Reviewing medical history and looking for clinical features

  • This list is based on possible causes of hypercalcaemia, and their symptoms.

Drugs or vitamin supplements

  • This list is based on drugs that are known to cause hypercalcaemia.

Family history

  • The recommendation to ask about any family history of primary hyperparathyroidism, familial hypocalciuric hypercalcaemia, or other endocrine tumours (that is, pituitary, adrenal, pancreatic, or thyroid tumours suggesting multiple endocrine neoplasia [MEN]) is based on a narrative review [Inzucchi, 2004]. Primary hyperparathyroidism can be familial [Chan et al, 1997], and primary hyperparathyroidism is a common feature of the rare MEN syndromes, which are partly inherited [Kumar and Clark, 2005].

Previous calcium concentrations

  • The recommendation to check for any previous serum calcium concentrations in the person's notes is based on expert opinion (in a narrative review) that, in primary hyperparathyroidism, the increase in serum calcium level is usually mild and stable, or is slowly progressive over a period of years [Inzucchi, 2004].

Measuring parathyroid hormone (PTH) levels or referring to an endocrinologist

  • The recommendation to measure PTH is based on consistent expert opinion in narrative reviews [Klee et al, 1988; Ralston, 1992; Carroll and Schade, 2003; Selby, 2003; Murphy et al, 2006; Smellie et al, 2008].
  • The recommendation that referring the person to an endocrinologist for investigation is an alternative management option (instead of investigation) is based on feedback from CKS expert reviewers.
  • The information that PTH testing is not always available in primary care is based on feedback from CKS expert reviewers.

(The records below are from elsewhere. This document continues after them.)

(* ===== verification/Milli.v ===== *)
(** * Milli: the three-digit fixed-point numbers of fees and slashing

    Models [Milli] of [src/chain-core/src/tx/fee/mod.rs] and [SlashRatio] of
    [src/chain-core/src/init/params.rs].  A [Milli] is its [u64]; sums and
    products wrap at 64 bits as they do in a release build, quotients go through
    [u128]. *)

From stdpp Require Import base tactics option list strings.
From Stdlib Require Import ZArith Lia.
From S2P Require Import Prelude Text.

Abbreviation Milli := Z (only parsing).

Definition milli_new (i f : Z) : Milli := as_u64 (as_u64 (i * 1000) + f mod 1000).
Definition milli_integral (i : Z) : Milli := as_u64 (i * 1000).
(** The ceiling, [to_integral_trunc] the floor. *)
Definition to_integral (m : Milli) : Z :=
  if m mod 1000 =? 0 then m / 1000 else m / 1000 + 1.
Definition to_integral_trunc (m : Milli) : Z := m / 1000.
Definition milli_as_millis (m : Milli) : Z := m.
Definition milli_from_millis (millis : Z) : Milli := millis.

Definition milli_add (a b : Milli) : Milli := as_u64 (a + b).
Definition milli_mul (a b : Milli) : Milli := as_u64 (a * b / 1000).
(** Division by zero panics. *)
Definition milli_div (a b : Milli) : option Milli :=
  if b =? 0 then None else Some (as_u64 (a * 1000 / b)).

Definition improve_sqrt (m estimate : Milli) : option Milli :=
  q ← milli_div m estimate;
  Some (Z.shiftr (milli_add estimate q) 1).

Definition milli_diff (a b : Milli) : Milli := if b <? a then a - b else b - a.

(** The [while] loop of [sqrt], with the values of [sqrt] and [improved_sqrt] at
    the head of the loop. *)
Fixpoint sqrt_loop (fuel : nat) (m sqrt improved_sqrt : Milli) : option Milli :=
  match fuel with
  | O => None
  | S fuel =>
      if 1 <? milli_diff sqrt improved_sqrt then
        let sqrt := improved_sqrt in
        improved_sqrt ← improve_sqrt m sqrt;
        sqrt_loop fuel m sqrt improved_sqrt
      else Some improved_sqrt
  end.

(** The distance to the root at least halves in each round, so 66 rounds are
    enough for every [u64] ([sqrt_loop_total]). *)
Definition sqrt_fuel : nat := 66.

Definition milli_sqrt (m : Milli) : option Milli :=
  let sqrt := 1000 in
  improved_sqrt ← improve_sqrt m sqrt;
  sqrt_loop sqrt_fuel m sqrt improved_sqrt.

Inductive MilliError :=
  | InvalidPartsLength (len : Z)
  | InvalidInteger.

Definition dot : byte := Byte.x2e.

Definition milli_from_str (s : str) : result MilliError Milli :=
  let parts := split_on dot s in
  match parts with
  | [p] =>
      integral ← ok_or (parse_u64 p) InvalidInteger;
      Ok (milli_new integral 0)
  | [p; q] =>
      integral ← ok_or (parse_u64 p) InvalidInteger;
      fractional ← ok_or (parse_u64 (pad_right 3 q)) InvalidInteger;
      Ok (milli_new integral fractional)
  | _ => Err (InvalidPartsLength (Z.of_nat (length parts)))
  end.

Definition milli_to_string (m : Milli) : str :=
  u64_to_string (m / 1000) ++ [dot] ++ pad_left 3 (u64_to_string (m mod 1000)).

(** ** Slash ratios *)

Abbreviation SlashRatio := Z (only parsing).

Inductive SlashRatioError :=
  | GreaterThanMax
  | SlashRatioMilliError (e : MilliError).

Definition MAX_SLASH_RATIO : Milli := milli_new 1 0.

Definition slash_ratio_try_from (m : Milli) : result SlashRatioError SlashRatio :=
  if MAX_SLASH_RATIO <? m then Err GreaterThanMax else Ok m.

Definition slash_ratio_mul (a b : SlashRatio) : option SlashRatio :=
  unwrap (slash_ratio_try_from (milli_mul a b)).

Definition slash_ratio_from_str (s : str) : result SlashRatioError SlashRatio :=
  milli ← map_err SlashRatioMilliError (milli_from_str s);
  slash_ratio_try_from milli.

Definition is_slash_ratio (r : SlashRatio) : Prop := 0 ≤ r ≤ MAX_SLASH_RATIO.

(** ** The square root *)

Section newton.
Variable N : Z.
Hypothesis N_nonneg : 0 ≤ N.

Definition newton (s : Z) : Z := (s + N / s) / 2.

Lemma newton_lower s : 0 < s → Z.sqrt N ≤ newton s.
Proof.
  intros Hs. unfold newton. pose proof (Z.sqrt_spec N N_nonneg) as [Hr _].
  pose proof (Z.sqrt_nonneg N). set (r := Z.sqrt N) in *.
  apply Z.div_le_lower_bound; [lia|].
  enough (2 * r - s ≤ N / s) by lia.
  apply Z.div_le_lower_bound; [done|].
  pose proof (Z.square_nonneg (r - s)). nia.
Qed.

Lemma newton_upper s : Z.sqrt N < s → newton s - Z.sqrt N ≤ (s - Z.sqrt N) / 2.
Proof.
  intros Hs. unfold newton. pose proof (Z.sqrt_spec N N_nonneg) as [_ Hr].
  pose proof (Z.sqrt_nonneg N). set (r := Z.sqrt N) in *.
  assert (N / s ≤ r).
  { enough (N / s < Z.succ r) by lia. apply Z.div_lt_upper_bound; nia. }
  pose proof (Z.div_le_mono (s + N / s) (s + r) 2).
  replace (s + r) with ((s - r) + r * 2) in * by lia.
  rewrite Z.div_add in * by lia. lia.
Qed.

Lemma newton_fixed s : 0 < s → s = Z.sqrt N → newton s ≤ s + 1.
Proof.
  intros Hs Hr. unfold newton. pose proof (Z.sqrt_spec N N_nonneg) as [_ Hu].
  rewrite <- Hr in Hu. apply Z.lt_succ_r. unfold Z.succ.
  apply Z.div_lt_upper_bound; [lia|].
  enough (N / s < s + 3) by lia. apply Z.div_lt_upper_bound; nia.
Qed.

(** Where the loop stops, the estimate is the root or one above it. *)
Lemma newton_stop s :
  0 < s → Z.sqrt N ≤ s → Z.abs (s - newton s) ≤ 1 → newton s ≤ Z.sqrt N + 1.
Proof.
  intros Hs Hr Hd. destruct (decide (s = Z.sqrt N)) as [E|Hne].
  { pose proof (newton_fixed s Hs E). lia. }
  pose proof (newton_upper s ltac:(lia)).
  assert ((s - Z.sqrt N) / 2 * 2 ≤ s - Z.sqrt N) by (pose proof (Z.mul_div_le (s - Z.sqrt N) 2); lia).
  lia.
Qed.
End newton.

Lemma newton_no_wrap m s :
  is_u64 m → 0 < s ≤ U64_MAX → s + m * 1000 / s ≤ U64_MAX →
  improve_sqrt m s = Some (newton (m * 1000) s).
Proof.
  intros Hm Hs Hu. unfold improve_sqrt, milli_div, milli_add, newton.
  assert (0 ≤ m * 1000 / s) by (apply Z.div_pos; ints).
  destruct (Z.eqb_spec s 0); [lia|]. simpl.
  rewrite (as_u64_small (m * 1000 / s)) by ints. rewrite as_u64_small by ints.
  by rewrite Z.shiftr_div_pow2 by lia.
Qed.

Lemma newton_range N s :
  0 ≤ N → 0 < s → Z.sqrt N ≤ s → N / s ≤ Z.sqrt N + 2.
Proof.
  intros HN Hs Hr. pose proof (Z.sqrt_spec N HN) as [_ Hu]. pose proof (Z.sqrt_nonneg N).
  enough (N / s < Z.sqrt N + 3) by lia. apply Z.div_lt_upper_bound; nia.
Qed.

(** Every [u64] has a root below [2 ^ 37] in thousandths. *)
Lemma sqrt_bound m : is_u64 m → Z.sqrt (m * 1000) < 2 ^ 37.
Proof.
  intros Hm. apply Z.sqrt_lt_square; [ints | lia | ]. ints.
Qed.

Lemma milli_diff_abs a b : milli_diff a b = Z.abs (a - b).
Proof. unfold milli_diff. destruct (Z.ltb_spec b a); lia. Qed.

Lemma sqrt_loop_total fuel m s :
  is_u64 m → 0 < s → Z.sqrt (m * 1000) ≤ s → s < 2 ^ 63 →
  s - Z.sqrt (m * 1000) < 2 ^ Z.of_nat fuel →
  ∃ r, sqrt_loop (S fuel) m s (newton (m * 1000) s) = Some r
       ∧ Z.sqrt (m * 1000) ≤ r ≤ Z.sqrt (m * 1000) + 1.
Proof.
  intros Hm. assert (HN : 0 ≤ m * 1000) by ints. revert s.
  induction fuel as [|fuel IH]; intros s Hs Hr Hb Hd.
  all: cbn [sqrt_loop]; rewrite milli_diff_abs.
  all: pose proof (newton_lower (m * 1000) HN s Hs).
  all: destruct (Z.ltb_spec 1 (Z.abs (s - newton (m * 1000) s)));
    [|exists (newton (m * 1000) s); split; [done|]; split; [done|];
      by apply newton_stop].
  all: assert (Z.sqrt (m * 1000) < s) by
    (destruct (decide (s = Z.sqrt (m * 1000))); [pose proof (newton_fixed _ HN s Hs e)|]; lia).
  { change (2 ^ Z.of_nat 0) with 1 in Hd. lia. }
  pose proof (newton_upper _ HN s ltac:(done)) as Hu.
  pose proof (Z.mul_div_le (s - Z.sqrt (m * 1000)) 2 ltac:(lia)).
  rewrite Nat2Z.inj_succ, Z.pow_succ_r in Hd by lia.
  set (s' := newton (m * 1000) s) in *.
  assert (0 ≤ Z.sqrt (m * 1000)) by apply Z.sqrt_nonneg.
  destruct (decide (s' = 0)) as [E0|Hs'].
  { exfalso. unfold s', newton in E0.
    assert (s + m * 1000 / s < 2) by (apply Z.div_small_iff in E0; [lia | lia]).
    assert (0 ≤ m * 1000 / s) by (apply Z.div_pos; lia). lia. }
  rewrite newton_no_wrap; [| done | ints | ].
  - simpl. apply IH; lia.
  - pose proof (newton_range (m * 1000) s' HN ltac:(lia) ltac:(lia)).
    pose proof (sqrt_bound m Hm). ints.
Qed.

Lemma milli_sqrt_spec m :
  0 ≤ m ≤ U64_MAX - 1000 →
  ∃ r, milli_sqrt m = Some r ∧ Z.sqrt (m * 1000) ≤ r ≤ Z.sqrt (m * 1000) + 1.
Proof.
  intros Hm. assert (Hu : is_u64 m) by ints. unfold milli_sqrt.
  assert (E : m * 1000 / 1000 = m) by (apply Z.div_mul; lia).
  rewrite newton_no_wrap; [| done | ints | rewrite E; ints]. simpl.
  pose proof (newton_lower (m * 1000) ltac:(ints) 1000 ltac:(lia)) as Hl.
  unfold sqrt_fuel. destruct (Z.le_gt_cases (Z.sqrt (m * 1000)) 1000) as [Hle|Hgt].
  { apply (sqrt_loop_total 65); [done | lia | done | lia |].
    pose proof (Z.sqrt_nonneg (m * 1000)). change (Z.of_nat 65) with 65. lia. }
  (* A root above the first estimate: one round brings the estimate above it. *)
  assert (Hn : newton (m * 1000) 1000 = (1000 + m) / 2) by (unfold newton; by rewrite E).
  assert (Hm' : 1002 < m).
  { pose proof (Z.sqrt_spec (m * 1000) ltac:(ints)) as [Hq _].
    pose proof (Z.mul_le_mono_nonneg 1001 (Z.sqrt (m * 1000)) 1001 (Z.sqrt (m * 1000))). lia. }
  assert ((1000 + m) / 2 ≤ (1000 + m) / 2 * 2 ≤ 1000 + m).
  { pose proof (Z.mul_div_le (1000 + m) 2). pose proof (Z.div_pos (1000 + m) 2). lia. }
  change 66%nat with (S 65). cbn [sqrt_loop]. rewrite milli_diff_abs, Hn.
  destruct (Z.ltb_spec 1 (Z.abs (1000 - (1000 + m) / 2))) as [Hlt|Hge].
  - rewrite Hn in Hl. rewrite newton_no_wrap; [| done | ints |].
    + simpl. apply (sqrt_loop_total 64); [done | lia | done | ints |].
      pose proof (Z.sqrt_nonneg (m * 1000)). change (Z.of_nat 64) with 64. ints.
    + pose proof (newton_range (m * 1000) ((1000 + m) / 2) ltac:(ints) ltac:(lia) Hl).
      pose proof (sqrt_bound m Hu). ints.
  - exists ((1000 + m) / 2). rewrite Hn in Hl. split; [done|]. lia.
Qed.

(** ** Printing and parsing *)

Definition all_digits (s : str) : Prop := Forall (λ b, ∃ d, 0 ≤ d ≤ 9 ∧ b = digit d) s.

Lemma dot_not_digits s : all_digits s → dot ∉ s.
Proof.
  intros Hs Hin. unfold all_digits in Hs. rewrite Forall_forall in Hs.
  destruct (Hs _ Hin) as (d & Hd & E).
  by apply (digit_not d dot Hd eq_refl).
Qed.

Lemma u64_to_string_digits n : 0 ≤ n → all_digits (u64_to_string n).
Proof. apply print_digits_chars. Qed.

Lemma pad_left_digits w s : all_digits s → all_digits (pad_left w s).
Proof.
  intros Hs. apply Forall_app. split; [|done]. apply Forall_replicate. by exists 0.
Qed.

Lemma pad_right_long w s : (w ≤ length s)%nat → pad_right w s = s.
Proof. intros. unfold pad_right. replace (w - length s)%nat with O by lia. apply app_nil_r. Qed.

Lemma length_pad_left w s : (w ≤ length (pad_left w s))%nat.
Proof. unfold pad_left. rewrite length_app, length_replicate. lia. Qed.

Lemma milli_new_small i f : 0 ≤ i → 0 ≤ f → i * 1000 + f mod 1000 ≤ U64_MAX →
  milli_new i f = i * 1000 + f mod 1000.
Proof.
  intros. unfold milli_new. pose proof (Z.mod_pos_bound f 1000).
  rewrite (as_u64_small (i * 1000)) by ints. apply as_u64_small. ints.
Qed.

(** A number with at least three digits after the point. *)
Lemma milli_from_str_digits i q v :
  is_u64 i → all_digits q → (3 ≤ length q)%nat → parse_digits 0 q = Some v →
  milli_from_str (u64_to_string i ++ [dot] ++ q) = Ok (milli_new i v).
Proof.
  intros Hi Hq Hlen Hv. unfold milli_from_str. change ([dot] ++ q) with (dot :: q).
  rewrite split_on_two by (apply dot_not_digits; first [done | apply u64_to_string_digits; ints]).
  rewrite parse_u64_to_string by done. simpl. rewrite pad_right_long by done.
  rewrite parse_u64_digits, Hv; [done | | done]. destruct q; simpl in Hlen; [lia | done].
Qed.

Lemma milli_from_str_to_string m :
  is_u64 m → milli_from_str (milli_to_string m) = Ok m.
Proof.
  intros Hm. unfold milli_to_string.
  pose proof (Z.div_mod m 1000 ltac:(lia)). pose proof (Z.mod_pos_bound m 1000 ltac:(lia)).
  assert (0 ≤ m / 1000) by (apply Z.div_pos; ints).
  rewrite (milli_from_str_digits _ _ (m mod 1000)).
  - rewrite milli_new_small; rewrite ?Z.mod_mod; f_equal; ints.
  - ints.
  - apply pad_left_digits, u64_to_string_digits. lia.
  - apply length_pad_left.
  - unfold pad_left. rewrite parse_digits_zeros. apply parse_print_digits; [ints|].
    change (Z.of_nat 20) with 20. lia.
Qed.

(** ** Properties *)

(** C18. The square root of a fixed-point number below the wrap-around of its first
    step is computed without a division by zero and within the fuel, and is the
    root of its thousandths rounded down, or one thousandth above it. *)
Theorem milli_sqrt_accurate m :
  0 ≤ m ≤ U64_MAX - 1000 →
  ∃ r, milli_sqrt m = Some r ∧ Z.sqrt (m * 1000) ≤ r ≤ Z.sqrt (m * 1000) + 1.
Proof. apply milli_sqrt_spec. Qed.

Lemma milli_sqrt_accurate_witness :
  milli_sqrt 200 = Some 447
  ∧ ∃ r, milli_sqrt 200 = Some r ∧ Z.sqrt (200 * 1000) ≤ r ≤ Z.sqrt (200 * 1000) + 1.
Proof.
  split; [vm_compute; reflexivity|]. apply (milli_sqrt_accurate 200). ints.
Defined.

(** Parsing the text a fixed-point number prints as returns the number. *)
Theorem milli_roundtrip m :
  is_u64 m → milli_from_str (milli_to_string m) = Ok m.
Proof. apply milli_from_str_to_string. Qed.

Lemma milli_roundtrip_witness :
  milli_to_string 1025 = bstr "1.025"
  ∧ milli_from_str (milli_to_string 1025) = Ok 1025.
Proof. split; [vm_compute; reflexivity|]. apply (milli_roundtrip 1025). ints. Defined.

Lemma parse_digits_cons acc d q :
  0 ≤ acc → 0 ≤ d ≤ 9 → acc * 10 + d ≤ U64_MAX →
  parse_digits acc (digit d :: q) = parse_digits (acc * 10 + d) q.
Proof.
  intros. change (digit d :: q) with ([digit d] ++ q).
  by rewrite parse_digits_app, parse_digits_step.
Qed.

(** A number written with four digits after the point is read as if the first
    of them were absent: its thousandths are the last three digits, where the
    documentation of [Milli::new] has a three-digit fraction. *)
Theorem milli_from_str_drops_digit i d a b c :
  is_u64 i → i * 1000 + 999 ≤ U64_MAX →
  0 ≤ d ≤ 9 → 0 ≤ a ≤ 9 → 0 ≤ b ≤ 9 → 0 ≤ c ≤ 9 →
  milli_from_str (u64_to_string i ++ [dot] ++ [digit d; digit a; digit b; digit c])
    = Ok (i * 1000 + (a * 100 + b * 10 + c)).
Proof.
  intros Hi Hb Hd Ha Hb' Hc.
  rewrite (milli_from_str_digits i _ (a * 100 + b * 10 + c + d * 1000)).
  - rewrite milli_new_small; rewrite ?Z.mod_add, ?Z.mod_small; done || ints.
  - done.
  - unfold all_digits. rewrite !Forall_cons. naive_solver.
  - simpl; lia.
  - rewrite !parse_digits_cons by ints. simpl. f_equal. lia.
Qed.

Lemma milli_from_str_drops_digit_witness : milli_from_str (bstr "0.9001") = Ok 1.
Proof. apply (milli_from_str_drops_digit 0 9 0 0 1); ints. Defined.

Referral to an endocrinologist is likely to be the only management option if PTH testing is not available.
  • The recommendation to check with the local biochemistry laboratory whether a specific collection tube is needed, and whether the sample needs to be transported rapidly to the laboratory or taken close to the laboratory is based on expert opinion from a narrative review [Smellie et al, 2008].
  • The recommendation to measure PTH before attempting to treat the hypercalcaemia is based on expert opinion (from a narrative review) that a decrease in calcium concentration can trigger PTH release, leading to the mistaken conclusion that the hypercalcaemia is PTH-dependent [Klee et al, 1988].